### [EXERCISE AIM]
Among the records that follow, count the lines with the string "token"; report only that count.

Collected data
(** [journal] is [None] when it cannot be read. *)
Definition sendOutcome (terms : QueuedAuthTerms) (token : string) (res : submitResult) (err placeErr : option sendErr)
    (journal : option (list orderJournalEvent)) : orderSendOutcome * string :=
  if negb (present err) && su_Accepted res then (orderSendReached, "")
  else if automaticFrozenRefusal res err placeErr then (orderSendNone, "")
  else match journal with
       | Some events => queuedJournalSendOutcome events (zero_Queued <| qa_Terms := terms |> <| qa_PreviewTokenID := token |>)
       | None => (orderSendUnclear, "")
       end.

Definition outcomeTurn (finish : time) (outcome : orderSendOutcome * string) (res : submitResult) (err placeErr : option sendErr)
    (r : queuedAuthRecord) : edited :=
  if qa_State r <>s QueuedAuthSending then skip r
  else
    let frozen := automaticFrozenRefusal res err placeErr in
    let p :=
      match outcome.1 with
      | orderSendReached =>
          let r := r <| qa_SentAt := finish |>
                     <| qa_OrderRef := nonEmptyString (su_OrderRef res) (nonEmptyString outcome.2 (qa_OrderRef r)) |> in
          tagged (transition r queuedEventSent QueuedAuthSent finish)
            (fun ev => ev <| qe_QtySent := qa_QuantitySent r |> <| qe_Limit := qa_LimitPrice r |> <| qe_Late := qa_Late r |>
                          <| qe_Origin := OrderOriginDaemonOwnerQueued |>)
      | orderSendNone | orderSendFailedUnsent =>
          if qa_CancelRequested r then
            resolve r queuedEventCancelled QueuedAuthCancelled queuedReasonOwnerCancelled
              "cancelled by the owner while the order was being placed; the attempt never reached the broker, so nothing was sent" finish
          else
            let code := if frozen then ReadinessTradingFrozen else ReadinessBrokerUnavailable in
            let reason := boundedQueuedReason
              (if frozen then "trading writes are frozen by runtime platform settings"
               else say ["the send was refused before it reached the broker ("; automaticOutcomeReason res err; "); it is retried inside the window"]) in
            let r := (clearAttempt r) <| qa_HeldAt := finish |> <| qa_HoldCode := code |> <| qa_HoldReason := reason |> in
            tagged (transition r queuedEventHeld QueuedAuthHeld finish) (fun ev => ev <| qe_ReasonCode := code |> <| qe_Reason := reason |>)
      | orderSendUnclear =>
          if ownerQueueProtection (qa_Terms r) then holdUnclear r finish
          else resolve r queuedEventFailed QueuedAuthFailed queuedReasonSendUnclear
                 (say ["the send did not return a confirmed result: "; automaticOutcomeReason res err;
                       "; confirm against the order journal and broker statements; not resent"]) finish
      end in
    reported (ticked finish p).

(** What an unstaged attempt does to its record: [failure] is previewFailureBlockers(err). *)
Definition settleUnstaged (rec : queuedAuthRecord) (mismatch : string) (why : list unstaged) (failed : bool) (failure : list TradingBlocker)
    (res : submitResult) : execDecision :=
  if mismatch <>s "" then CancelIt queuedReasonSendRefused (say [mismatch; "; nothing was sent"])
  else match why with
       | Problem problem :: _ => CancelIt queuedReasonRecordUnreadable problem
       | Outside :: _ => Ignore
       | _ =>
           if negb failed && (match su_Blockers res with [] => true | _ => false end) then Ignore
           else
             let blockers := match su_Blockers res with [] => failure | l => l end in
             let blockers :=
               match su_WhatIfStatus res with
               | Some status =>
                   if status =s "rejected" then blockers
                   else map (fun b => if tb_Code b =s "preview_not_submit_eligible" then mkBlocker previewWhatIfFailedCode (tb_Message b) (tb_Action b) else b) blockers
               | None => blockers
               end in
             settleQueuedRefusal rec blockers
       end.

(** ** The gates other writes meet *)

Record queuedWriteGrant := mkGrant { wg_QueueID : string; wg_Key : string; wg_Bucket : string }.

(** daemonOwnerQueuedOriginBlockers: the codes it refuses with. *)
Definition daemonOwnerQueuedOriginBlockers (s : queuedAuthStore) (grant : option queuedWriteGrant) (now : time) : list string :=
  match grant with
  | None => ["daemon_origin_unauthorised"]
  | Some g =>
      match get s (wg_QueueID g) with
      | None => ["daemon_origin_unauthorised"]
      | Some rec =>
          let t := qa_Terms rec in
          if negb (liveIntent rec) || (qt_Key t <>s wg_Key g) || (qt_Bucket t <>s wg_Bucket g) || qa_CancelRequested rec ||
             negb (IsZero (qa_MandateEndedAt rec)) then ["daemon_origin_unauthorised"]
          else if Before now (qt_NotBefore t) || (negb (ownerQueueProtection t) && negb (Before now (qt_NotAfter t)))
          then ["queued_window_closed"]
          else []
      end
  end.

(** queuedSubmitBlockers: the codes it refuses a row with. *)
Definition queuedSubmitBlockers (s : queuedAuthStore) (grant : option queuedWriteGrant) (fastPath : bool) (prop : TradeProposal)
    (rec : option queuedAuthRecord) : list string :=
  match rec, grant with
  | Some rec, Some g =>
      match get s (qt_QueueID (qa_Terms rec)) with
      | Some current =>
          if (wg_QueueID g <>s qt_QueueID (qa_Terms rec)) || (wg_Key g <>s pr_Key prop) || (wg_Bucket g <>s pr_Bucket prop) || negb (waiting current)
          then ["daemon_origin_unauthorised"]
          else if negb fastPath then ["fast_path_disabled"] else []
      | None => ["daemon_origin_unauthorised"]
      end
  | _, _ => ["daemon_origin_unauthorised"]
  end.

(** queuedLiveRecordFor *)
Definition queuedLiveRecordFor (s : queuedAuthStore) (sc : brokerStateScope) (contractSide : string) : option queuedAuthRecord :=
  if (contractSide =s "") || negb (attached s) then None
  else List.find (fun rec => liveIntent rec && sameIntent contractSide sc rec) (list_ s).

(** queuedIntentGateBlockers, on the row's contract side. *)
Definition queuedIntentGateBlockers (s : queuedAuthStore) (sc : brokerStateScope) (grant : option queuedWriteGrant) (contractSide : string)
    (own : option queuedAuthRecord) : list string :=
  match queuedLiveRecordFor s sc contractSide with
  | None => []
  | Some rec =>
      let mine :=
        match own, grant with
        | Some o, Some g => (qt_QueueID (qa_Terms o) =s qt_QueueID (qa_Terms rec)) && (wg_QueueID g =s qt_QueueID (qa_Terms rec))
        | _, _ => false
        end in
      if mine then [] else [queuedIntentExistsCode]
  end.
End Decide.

### [ANSWER SECTION]
2